読了。最近この物語で起こっているような出来事がよく起こる。なんだろう。と言っても羊男に出会ったとかいう訳ではないけれど。最初の頃の村上春樹はまだ物語のつくりが荒い感じもするけれど、この時点で既に今ある物語の部品はすべてあることに驚く。運転手も、秘書も、猫も、いなくなるガールフレンドも。

羊をめぐる冒険

あと3分の1で読了。村上春樹はうちに全部あると思ってたのにこれだけ単行本でも文庫でもなかった。すごく若い時に読んだ記憶があるが、すっかり忘れてる。いまの構造の元になっている最初の小説。いわしという猫、いるかホテル、羊博士、羊男、耳の完璧な女の子、失われていくもの、巨大な闇か、べつのなにか、ずっと前からこの構造はあるんだね。

過去は古く未来は新しい、のか?

 

過去は古く未来は新しいというイメージは昔からある。例えば機器は発達する。進化論という考えかたをダーウィンが唱えたり、ビッグバンの概念とかから現在のそのイメージがある気がする。でも聖書とかの時代にはそうではなかった気がする。新しくなればなるほど駄目になるみたいなニュアンスがあの頃にはあったような気が。でも確かに機器は発達する。iphoneやらなんやらは。でも人間自体は全然発展してない気がする。社会は回っているようでいてそんなこともない気もする。環境は破壊されまくってる気がする。人々はもう身近な環境にも配慮しなくなった気もする。やっぱり昔のほうが良かったんだろうか。他の動物が順応することはあったかもしれないが、進化したみたいなのは、よくわからない。新しい何かになったってのは、あんまりよく知らない。火星にローバーはある。それを動かすシステムはある。もうレコードよりストリーミング の時代だ。でもそれって音楽が進化してるってことでもない。ただ要領良くなったってことでないの?めんどくさいことがなくなった。川で洗濯をし、山に芝刈りに行く必要はない。それを良しとしたのは功利主義みたいなものだし。それでいい結果がでてるかは、まあ見ればわかるけど、出てない。けど始めたことはやめられないから続ける。ただそれだけのことかな。

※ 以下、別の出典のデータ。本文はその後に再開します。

(** A silent program leaves no such call in the trace, whatever the
    backend answers. *)
Lemma silent_run {W A : Type} (P : Call -> bool) (p : Prog A) :
  silent P p ->
  forall (h : Backend W) (w : W),
    Forall (fun c => P c = false) (trace (run h p w)).
Proof.
  intros Hp. induction Hp as [a | msg | c k Hc Hk IH]; intros h w; simpl.
  - constructor.
  - constructor.
  - destruct (h c w) as [r w']. simpl. constructor; [exact Hc | apply IH].
Qed.

Lemma entered_app (t1 t2 : list Call) :
  entered (t1 ++ t2) = entered t1 ++ entered t2.
Proof. unfold entered. apply omap_app. Qed.

Lemma entered_silent (tr : list Call) :
  Forall (fun c => isEnter c = false) tr -> entered tr = [].
Proof.
  induction 1 as [| c tr Hc _ IH]; [reflexivity |].
  destruct c; simpl in Hc; try discriminate; exact IH.
Qed.

(** ** Memory quantities *)

(** *** The conversions of [float64] on integers of at most 53 bits *)

Lemma fexp_binary64 (e : Z) : -1021 <= e -> fexp 53 1024 e = e - 53.
Proof. intros H. unfold fexp, emin. lia. Qed.

Lemma iter_xO_value (p k : positive) :
  Z.pos (Pos.iter xO p k) = Z.pos p * 2 ^ Z.pos k.
Proof.
  induction k as [| k IH] using Pos.peano_ind.
  - simpl. lia.
  - rewrite Pos.iter_succ, Pos2Z.inj_succ, Z.pow_succ_r by lia.
    rewrite Pos2Z.inj_xO, IH. ring.
Qed.

Lemma iter_xO_digits (p k : positive) :
  digits2_pos (Pos.iter xO p k) = (digits2_pos p + k)%positive.
Proof.
  induction k as [| k IH] using Pos.peano_ind.
  - simpl. lia.
  - rewrite Pos.iter_succ. simpl. rewrite IH. lia.
Qed.

Lemma shl_align_binary64 (p : positive) :
  Z.pos (digits2_pos p) <= 53 ->
  Z.pos (fst (shl_align p 0 (Z.pos (digits2_pos p) - 53)))
    = Z.pos p * 2 ^ (53 - Z.pos (digits2_pos p)) /\
  snd (shl_align p 0 (Z.pos (digits2_pos p) - 53)) = Z.pos (digits2_pos p) - 53 /\
  Z.pos (digits2_pos (fst (shl_align p 0 (Z.pos (digits2_pos p) - 53)))) = 53.
Proof.
  intros Hd. unfold shl_align. rewrite Z.sub_0_r.
  destruct (Z.pos (digits2_pos p) - 53) as [| k | k] eqn:E.
  - simpl. replace (53 - Z.pos (digits2_pos p)) with 0 by lia. simpl. lia.
  - lia.
  - cbn [fst snd]. rewrite iter_xO_value, iter_xO_digits.
    replace (53 - Z.pos (digits2_pos p)) with (Z.pos k) by lia.
    repeat split; lia.
Qed.

Lemma round_aux_exact (s : bool) (m : positive) (e : Z) :
  Z.pos (digits2_pos m) = 53 -> -1074 <= e <= 971 ->
  binary_round_aux 53 1024 s (Z.pos m) e loc_Exact = S754_finite s m e.
Proof.
  intros Hd He. unfold binary_round_aux, shr_fexp.
  cbn [Zdigits2 shr_record_of_loc]. rewrite Hd, fexp_binary64 by lia.
  replace (53 + e - 53 - e) with 0 by lia. cbn [shr shr_m loc_of_shr_record round_nearest_even Zdigits2 shr_record_of_loc].
  rewrite Hd, fexp_binary64 by lia.
  replace (53 + e - 53 - e) with 0 by lia. cbn [shr shr_m].
  replace (e <=? 1024 - 53) with true by (symmetry; apply Z.leb_le; lia).
  reflexivity.
Qed.

Lemma of_int_pos (s : bool) (p : positive) :
  Z.pos (digits2_pos p) <= 53 ->
  binary_round 53 1024 s p 0
    = S754_finite s (fst (shl_align p 0 (Z.pos (digits2_pos p) - 53)))
                  (Z.pos (digits2_pos p) - 53).
Proof.
  intros Hd. unfold binary_round. rewrite Z.add_0_r, fexp_binary64 by lia.
  destruct (shl_align_binary64 p Hd) as (Hv & He & Hdig).
  destruct (shl_align p 0 (Z.pos (digits2_pos p) - 53)) as [mz ez].
  cbn [fst snd] in *. subst ez. apply round_aux_exact; lia.
Qed.

Lemma of_int_2_20 : Float64.of_int (1024 * 1024) = two_20.
Proof. vm_compute. reflexivity. Qed.

Lemma div_by_2_20 (s : bool) (m : positive) (e : Z) :
  Z.pos (digits2_pos m) = 53 -> -52 <= e <= 0 ->
  SFdiv 53 1024 (S754_finite s m e) two_20 = S754_finite s m (e - 20).
Proof.
  intros Hd He. unfold two_20, SFdiv, SFdiv_core_binary.
  cbn [Zdigits2]. rewrite Hd.
  change (Z.pos (digits2_pos 4503599627370496)) with 53.
  rewrite fexp_binary64 by lia.
  replace (Z.min (53 + e - (53 + -32) - 53) (e - -32)) with (e - 21) by lia.
  replace (e - -32 - (e - 21)) with 53 by lia.
  assert (Hdiv : Z.div_eucl (Z.shiftl (Z.pos m) 53) (Z.pos 4503599627370496)
                 = (Z.pos m~0, 0)).
  { rewrite Z.shiftl_mul_pow2 by lia.
    pose proof (Z.div_eucl_eq (Z.pos m * 2 ^ 53) (Z.pos 4503599627370496)) as Heq.
    pose proof (Z.mod_pos_bound (Z.pos m * 2 ^ 53) (Z.pos 4503599627370496)) as Hb.
    unfold Z.modulo in Hb.
    destruct (Z.div_eucl (Z.pos m * 2 ^ 53) (Z.pos 4503599627370496)) as [q r].
    specialize (Heq ltac:(lia)). specialize (Hb ltac:(lia)).
    change (2 ^ 53) with (2 * 4503599627370496) in Heq.
    assert (q = Z.pos m~0 /\ r = 0) as [-> ->]; [| reflexivity].
    rewrite Pos2Z.inj_xO. nia. }
  rewrite Hdiv. cbn [new_location Z.even new_location_even Z.eqb].
  unfold binary_round_aux, shr_fexp.
  cbn [Zdigits2 digits2_pos shr_record_of_loc].
  rewrite Pos2Z.inj_succ, Hd, fexp_binary64 by lia.
  replace (Z.succ 53 + (e - 21) - 53 - (e - 21)) with 1 by lia.
  cbn [shr SpecFloat.iter_pos shr_1 shr_m loc_of_shr_record round_nearest_even orb
       Zdigits2 shr_record_of_loc].
  rewrite Hd, fexp_binary64 by lia.
  replace (53 + (e - 21 + 1) - 53 - (e - 21 + 1)) with 0 by lia.
  cbn [shr shr_m].
  replace (e - 21 + 1 <=? 1024 - 53) with true by (symmetry; apply Z.leb_le; lia).
  rewrite Bool.xorb_false_r. f_equal. lia.
Qed.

過去を掘り返して見ればそこに新しい発見があるかもしれない。けれどそこからやり直すことは出来ない。考えかたは変えられるけど、最近は柔軟じゃないね。本読まなくちゃ。

伝承と文学

昔のボブディランを聴くと(それはかつて僕が若かったときの話だけれど)、まるでヒップホップのようだった。こう思った。こんなのは歌詞が分からないとわからない音楽じゃないか。もちろん洋楽をいろいろ聞いてたから成り行きぐらいは知ってる。ユダって呼ばれたりとか、宗教やってみたりとか。そんなこんなで2010年代の終わりには、すっかりオールディーズを歌っている。

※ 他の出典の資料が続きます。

(** * Notebook: note persistence and state reconciliation

    A shallow embedding of the note repository of [src/components/notebook.tsx]
    and of the card editor of [src/components/note-card.tsx]: the notes query,
    the four mutations (create, update, delete, move), the filter pipeline and
    the draft effects of the creation dialog, over a model of [localStorage]
    and of the JSON text stored under the key [notes].

    A [string] holds the UTF-8 bytes of a text: a character of the text is
    one to four bytes.  What the environment gives ([uuidv4()], the readings
    of the clock, the case tables behind [toLowerCase]) is a parameter of the
    function that uses it. *)

From Stdlib Require Import ZArith Ascii String List Lia.
From stdpp Require Import base option strings list gmap sorting.

Open Scope string_scope.

(** ** Data model *)

(** [Note.items] entries. *)
Record ChecklistItem := mkItem {
  item_id : string;
  item_text : string;
  item_checked : bool
}.

(** [export type Note]: [items] is optional ([None] is an absent key). *)
Record Note := mkNote {
  id : string;
  title : string;
  content : string;
  createdAt : string;
  updatedAt : string;
  color : string;
  tags : list string;
  items : option (list ChecklistItem)
}.

(** [Omit<Note, "id" | "createdAt" | "updatedAt">]: the fields edited in the
    creation dialog. *)
Record NoteFields := mkFields {
  f_title : string;
  f_content : string;
  f_color : string;
  f_tags : list string;
  f_items : option (list ChecklistItem)
}.

#[global] Instance ChecklistItem_eq_dec : EqDecision ChecklistItem.
Proof. solve_decision. Defined.
#[global] Instance Note_eq_dec : EqDecision Note.
Proof. solve_decision. Defined.
#[global] Instance NoteFields_eq_dec : EqDecision NoteFields.
Proof. solve_decision. Defined.

(** What an entry of the [notes] array can hold at run time.  The type
    [Note[]] promises objects only; [moveNote] can insert [undefined] and
    [JSON.parse] can deliver [null]. *)
Inductive Slot :=
  | Undefined
  | Null
  | Obj (n : Note).

#[global] Instance Slot_eq_dec : EqDecision Slot.
Proof. solve_decision. Defined.

Definition COLORS : list string :=
  [ "bg-blue-200 border-blue-400";
    "bg-green-200 border-green-400";
    "bg-yellow-200 border-yellow-400";
    "bg-red-200 border-red-400";
    "bg-purple-200 border-purple-400";
    "bg-pink-200 border-pink-400" ].

(** [COLORS[0]]. *)
Definition COLORS_0 : string := default EmptyString (COLORS !! 0%nat).

(** A note with the given id and title, for the examples. *)
Definition sample (i t : string) : Note :=
  mkNote i t EmptyString "2024-05-01T10:00:00.000Z" "2024-05-01T10:00:00.000Z"
    COLORS_0 [] (Some []).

でもいまのボブディランって、古い音楽を歌っている。素敵だなあと思う。若いころのボブディランも、もちろんいま聴くとそれなりにいいなと思うけど、いや、いまのほうがいいな。

 

そして、僕は最近ウディガスリーはわかるようになった。

ウディガスリーにたどり着くまで、どれだけの曲を聴くことを必要としただろう。その前を何度通り過ぎたことだろう。

音楽も小説も結局は伝承とリズムだった。経験がなければわかることもない。

完璧なものそれは作り続けている瞬間だけだ。

と考えた。どんな素晴らしいものも作品も風化するし、他者のそれを考えると差異が生まれるし、その瞬間に没頭してなにかをしている状態だけは、完璧かもしれない。でも俯瞰はできないな。批評も、評価も出来ない。だからいいか悪いかはわからない。でも続けているその瞬間だけは完璧だと言えると思う。過去のなにかを完璧だと言ったりすることは危険だ。だってそんなこと明日には変わる。人は変わり続けるから、ずっとそれに打ち込むしかない。毎日こつこつとそれをやり続けるしかない。そんな風にふと思った。

昨日の今日で暑さは凪(でもない)

 

技術は進歩するって言うけど、それでホントに人間は進歩してるかは謎って話で。技術はえらい進歩した。例えばSNSでもパソコン通信から始まって、(正確な名前忘れたけど)mixiとかブログが最初あった。そのあとがツイッターとかフェイスブックだったっけ?そんでいまはインスタとかいろいろ。

その昔ブログをやってたころは、長い文章を書くのにとても悩んでた。どんなこと書こうかなとネタ探しをしたりした。でもいろいろな新しいSNSが出てきて、そちらへ移行していった。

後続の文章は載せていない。